President Xi’s personal guidance and deployment show his great leadership capability, Tedros said.
He said that China has released information in an open and transparent manner, identified the pathogen in a record-short time and shared the genetic sequence of the novel coronavirus in a timely manner with the WHO and other countries.
China’s measures are not only protecting its people, but also protecting the people in the whole world, he said.
Hailing the high speed and massive scale of China’s moves are rarely seen in the world, Tedros said it showed China’s efficiency and the advantages of China’s system. The experience of China is worth learning for other countries, he said, adding that he believes the measures China has taken will effectively control and finally prevail over the epidemic.
The WHO firmly supports China’s measures against the epidemic and stands ready to enhance cooperation with China and provide all necessary assistance, Tedros said. He said the WHO will make assessment based on science and facts, and opposes overreaction and groundless accusations.
The WHO speaks highly of China’s major role in and great contribution to the cause of global public health, and is ready to further conduct strategic cooperation with China, said Tedros.
Now ponder that Australia’s Chief Medical Officer — Prof Brendan Murphy — told us we should keep our borders open last week because the WHO advised it was better.

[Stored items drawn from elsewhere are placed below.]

Fixpoint csv_read (mode : csv_mode) (field : string) (row : list string) (s : string) : option (list (list string)) :=
  match s with
  | EmptyString => match mode, row with AtStart, [] => Some [] | _, _ => None end
  | String c s' =>
      let add m := csv_read m (field ++ String c "") row s' in
      let next := csv_read AtStart "" (row ++ [field])%list s' in
      match mode with
      | AtStart | InPlain =>
          if Ascii.eqb c "," then next
          else if Ascii.eqb c "013" then csv_read AfterCR "" (row ++ [field])%list s'
          else if Ascii.eqb c dquote then match mode with AtStart => csv_read InQuoted field row s' | _ => None end
          else if Ascii.eqb c "010" then None
          else add InPlain
      | InQuoted => if Ascii.eqb c dquote then csv_read AfterQuote field row s' else add InQuoted
      | AfterQuote =>
          if Ascii.eqb c dquote then add InQuoted
          else if Ascii.eqb c "," then next
          else if Ascii.eqb c "013" then csv_read AfterCR "" (row ++ [field])%list s'
          else None
      | AfterCR => if Ascii.eqb c "010" then option_map (cons row) (csv_read AtStart "" [] s') else None
      end
  end.

Definition read_csv (s : string) : option (list (list string)) := csv_read AtStart "" [] s.

(** What follows a field: a comma or the end of the line. *)
Definition csv_end (t : string) : Prop := ∃ s, t = String "," s ∨ t = crlf ++ s.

The ABC didn’t ask him any hard questions on that either. Should we be getting advice from the former Ethiopian Foreign Minister of a government that borrowed billions from China?
Last Thursday Prof Murphy was explaining how there was no evidence of transmission from human to human “in this country” as if the virus touring downunder might not do the exact same kind of transmission as the Chinese one.

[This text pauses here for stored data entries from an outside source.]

Definition accept_claims (mw : OAuth2Middleware) (now : Z) (enforce_required_scope : bool) (claims : obj) :
    res auth_stop OAuth2Claims :=
  let! exp_ts := check_expiry now claims in
  match j_get "sub" claims with
  | JStr sub =>
      if negb (PyStr.truthy sub) then Raise (Refused invalid_token)
      else
        let scope_list := parse_scope (j_get "scope" claims) in
        if enforce_required_scope && negb (_validate_scope mw scope_list)
        then Raise (Refused (mkHTTPException 403 ERROR_INSUFFICIENT_SCOPE []))
        else if negb (_validate_identity_binding mw claims sub) then
          Raise (Refused (mkHTTPException 403
            (match mw_manifest_id mw with
             | Some id => if PyStr.truthy id then ERROR_IDENTITY_MISMATCH ++ " (expected: " ++ id ++ ")"
                          else ERROR_IDENTITY_MISMATCH
             | None => ERROR_IDENTITY_MISMATCH
             end) []))
        else Ret (mkOAuth sub scope_list exp_ts)
  | _ => Raise (Refused invalid_token)
  end.

Definition validate_bearer_token (i : bearer_in) (token : string) (enforce_required_scope : bool) :
    ST OAuth2Middleware auth_stop OAuth2Claims := λ mw,
  let '(v, r) := validate_token (bi_first i) (bi_second i) (bi_decode i) (bi_decode' i) (mw_jwks_uri mw) token
                   (mw_validator mw) in
  let mw := set_validator v mw in
  match r with
  | Raise TokenHttp => (mw, Raise (Refused (mkHTTPException 503 "Authentication service unavailable" [])))
  | Raise TokenJose => (mw, Raise (Refused invalid_token))
  | Raise (TokenRaises e) => (mw, Raise (Escaped e))
  | Ret claims => (mw, accept_claims mw (bi_now i) enforce_required_scope claims)
  end.

(** `dispatch`: the claims the request carries on, [None] where the path is not
    validated. *)
Definition oauth_dispatch (i : bearer_in) (path : string) (authorization : option string) :
    ST OAuth2Middleware auth_stop (option OAuth2Claims) := λ mw,
  if negb (_should_validate mw path) then (mw, Ret None)
  else
    match _get_bearer_token authorization with
    | None => (mw, Raise (Refused (mkHTTPException 401 ERROR_AUTH_REQUIRED [("WWW-Authenticate", "Bearer")])))
    | Some token =>
        (do! claims <- validate_bearer_token i token (_enforces_global_scope mw path) in st_ret (Some claims)) mw
    end.

(** The part of `_wire_middleware` that builds the validator and the middleware. *)
Definition wire_oauth2 (env : auth_env) (loads : string → option json) (cfg : OAuth2Config) (manifest_id : string)
    (require_operator_auth : bool) : OAuth2Middleware :=
  let shared_validator := mkValidator (oa_jwks_uri cfg) (oa_expected_issuer cfg) (oa_expected_audience cfg) false None in
  new_middleware env loads cfg (if require_operator_auth then OPERATOR_API_PATH_PREFIXES else []) (Some manifest_id)
    (Some shared_validator).

End OAuth2Middleware.

(** ** Soundness *)
Section Soundness.
  Context `{PyRuntime, Jose}.

(** Key sets a validation may use: the cached one, or one the endpoint gave. *)
Definition keys_of (i : bearer_in) (uri : string) (v : JWKSValidator) (ks : keyset) : Prop :=
  cached_keys (fi_now (bi_first i)) (uri_or (Some uri) v) v = Some ks ∨
  fi_answer (bi_first i) = Ret ks ∨ fi_answer (bi_second i) = Ret ks.

Lemma fetched_keys i uri v v' ks : fetched i uri v = (v', Ret ks) →
  (cached_keys (fi_now i) (uri_or (Some uri) v) v = Some ks ∧ v' = v) ∨
  (cached_keys (fi_now i) (uri_or (Some uri) v) v = None ∧ fi_answer i = Ret ks ∧ v' = store_keys (fi_stored i) ks v).
Proof.
  unfold fetched, fetch_keys. destruct (cached_keys _ _ v) as [k|]; [intros [= <- <-]; by left|].
  destruct (fi_answer i) as [e|k]; [done|]. intros [= <- <-]. by right.
Qed.

(** Only the cache of a validator changes. *)
Definition same_settings (v v' : JWKSValidator) : Prop :=
  jv_uri v' = jv_uri v ∧ jv_expected_issuer v' = jv_expected_issuer v ∧
  jv_expected_audience v' = jv_expected_audience v ∧ jv_require_exp v' = jv_require_exp v.

Lemma fetched_settings i uri v : same_settings v (fst (fetched i uri v)).
Proof. unfold fetched, fetch_keys. destruct (cached_keys _ _ v); [done|]. by destruct (fi_answer i). Qed.

Lemma validate_same now token ks v v' : same_settings v v' →
  validator_validate_jwt now token ks v' = validator_validate_jwt now token ks v.
Proof. intros (_ & Hi & Ha & He). unfold validator_validate_jwt. by rewrite Hi, Ha, He. Qed.

Lemma validate_token_sound i uri token v v' claims :
  validate_token (bi_first i) (bi_second i) (bi_decode i) (bi_decode' i) uri token v = (v', Ret claims) →
  ∃ ks now, keys_of i uri v ks ∧ validator_validate_jwt now token ks v = Ret claims.
Proof.
  unfold validate_token. intros Hr. bind_inv Hr as (v1 & ks & Hf & Hr).
  pose proof (fetched_settings (bi_first i) uri v) as Hs. rewrite Hf in Hs. cbn [fst] in Hs.
  apply fetched_keys in Hf.
  destruct (validator_validate_jwt (bi_decode i) token ks v1) as [[n|e]|c] eqn:Hv; [|done|].
  - bind_inv Hr as (v2 & ks2 & Hf2 & Hr). injection Hr as _ Hr.
    pose proof (fetched_settings (bi_second i) uri (invalidate_cache v1)) as Hs2. rewrite Hf2 in Hs2. cbn [fst] in Hs2.
    apply fetched_keys in Hf2. destruct Hf2 as [[Hc _]|(_ & Ha & _)]; [by unfold cached_keys in Hc|].
    exists ks2, (bi_decode' i). split; [by right; right|].
    destruct (validator_validate_jwt (bi_decode' i) token ks2 v2) as [|c] eqn:Hv2; [done|]. injection Hr as <-.
    rewrite <- Hv2. symmetry. apply validate_same. unfold same_settings in *. cbn in Hs2. by destruct_and!; split_and!; etrans.
  - injection Hr as <- <-. exists ks, (bi_decode i). split; [|by rewrite <- Hv; symmetry; apply validate_same].
    unfold keys_of. destruct Hf as [[? _]|(_ & ? & _)]; auto.
Qed.

Lemma validate_jwt_claims now token ks v claims : validator_validate_jwt now token ks v = Ret claims →
  jose_decode token ks _ALLOWED_JWT_ALGORITHMS = Ret claims ∧
  (∀ iss, jv_expected_issuer v = Some iss → issuer_matches_expected claims iss = true) ∧
  (∀ aud, jv_expected_audience v = Some aud → audience_matches_expected claims (audience_list aud) = true).
Proof.
  unfold validator_validate_jwt, validate_jwt. destruct (jose_decode _ _ _) as [|c]; [done|]. cbn [rbind].
  destruct (jv_require_exp v && _); [done|]. cbn [rbind]. destruct (if jv_require_exp v then _ else _); [done|]. cbn [rbind].
  destruct (jv_expected_issuer v) as [iss|];
    [destruct (issuer_matches_expected c iss) eqn:Hi; [|done]|]; cbn [rbind];
    (destruct (jv_expected_audience v) as [aud|];
       [destruct (audience_matches_expected c (audience_list aud)) eqn:Ha; [|done]|]); cbn [rbind];
    intros [= <-]; split_and!; naive_solver.
Qed.

(** What accepted claims satisfy. *)
Definition claims_ok (mw : OAuth2Middleware) (now : Z) (enforced : bool) (claims : obj) (c : OAuth2Claims) : Prop :=
  (j_get "exp" claims = JNull ∨ ∃ z, py_int (j_get "exp" claims) = Ret z ∧ now <= z * second) ∧
  j_get "sub" claims = JStr (oc_sub c) ∧ oc_sub c ≠ "" ∧ oc_scope c = parse_scope (j_get "scope" claims) ∧
  (∀ s, enforced = true → mw_required_scope mw = Some s → s ∈ oc_scope c) ∧
  _validate_identity_binding mw claims (oc_sub c) = true.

Protecting Australia amounted to teams jumping on planes with thermometers and brochures and hoping anyone who was infected, but didn’t know it, would be nice enough not to share their germs. It’s pathetic:
…every flight from China now is being met by border security officers who are going on the plane and distributing information to every passenger trying to identify any unwell passengers. The airlines are also required to identify any unwell passengers and if they are unwell, there’s a process of screening them. Every passenger on those flights from China is given an information sheet in Chinese and Mandarin, sorry, Mandarin and English and told to undertake, to watch themselves, and to contact their doctor or their emergency department should they develop symptoms over the following 14 days. In addition, because there are some people who could come from China via other countries, and other ports within 14 days, we are now making announcements in the arrivals halls of airports, again in English and Mandarin, pointing out that anyone who may have come from China from whatever flight or whatever port they’re on, pointing out the risks and identifying that there is printed material available for them to collect at the airport if they have come from China so that all of the people who may have come from China can get that information. Again, we have no evidence there’s a risk to the Australian public. There’s no human to human transmission that’s been identified in this country.

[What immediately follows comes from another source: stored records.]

(* ===== verification/TokenCaches.v ===== *)
(** * Tokens of the client side: introspection, client credentials, OIDC discovery

    `src/src/asap/auth/introspection.py`, `auth/oauth2.py` and `auth/oidc.py`.

    What an endpoint answers is an input of the operation that asks it, with the
    readings of the wall clock in microseconds; an operation that awaits is split
    there, so that calls can interleave.  The ordered dictionary of the
    introspector is that of [ManifestCache], whose entries and eviction loop are
    the same.  `urlparse` and Authlib are parameters. *)

From Stdlib Require Import ZArith QArith Lia Ascii String.
From stdpp Require Import base tactics list gmap strings.
From S2P Require Import Prelude PyValue Identity ReplayGuard ManifestCache Errors JsonRpc DelegationJwt Webhook OAuth.
Open Scope string_scope.
Open Scope Z_scope.
Open Scope asap_scope.

(** ** Introspection *)
Definition INACTIVE_TOKEN_CACHE_TTL_SECONDS : Z := 60.
Definition MAX_ACTIVE_CACHE_TTL_SECONDS : Z := 3600.
Definition EXPIRY_BUFFER_SECONDS : Z := 30.

Record TokenInfo : Type := mkInfo {
  ti_active : bool;
  ti_sub : option string;
  ti_scope : list string;
  ti_exp : option Z;
  ti_client_id : option string;
  ti_username : option string;
  ti_token_type : option string
}.

(** In microseconds. *)
Definition cache_ttl_seconds (now : Z) (info : TokenInfo) : Z :=
  if negb (ti_active info) then INACTIVE_TOKEN_CACHE_TTL_SECONDS * second
  else
    match ti_exp info with
    | None => INACTIVE_TOKEN_CACHE_TTL_SECONDS * second
    | Some exp =>
        let remaining := exp * second - now - EXPIRY_BUFFER_SECONDS * second in
        if remaining <=? 0 then 0 else Z.min remaining (MAX_ACTIVE_CACHE_TTL_SECONDS * second)
    end.

(** What asking the endpoint raises: an HTTP error, or anything else. *)
Inductive ask_exn : Type :=
| AskHttp (msg : string)
| AskRaises (e : pyexn).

Australians are the masters of quarantine — we stop visitors with wooden sticks, but not novel diseases. Last week it was harder to bring in cut-flowers to Australia than to import a deadly new human virus with no known cure.
Sack Tedros Adhanom
There’s a petition to sack Tedros Adhanom which started last week and already has 135,000 signatures. Among his other achievements, by the way, he’s the man who appointed Robert Mugabe as the Goodwill Ambassador for the WHO.
Not only do we not need Tedros Adhanom, we don’t need the WHO, The UN, or The ABC and BBC either. None of them were serving Australians, Brits, or Americans, or even Ethiopians. How many will now succumb to Coronavirus that might have been saved?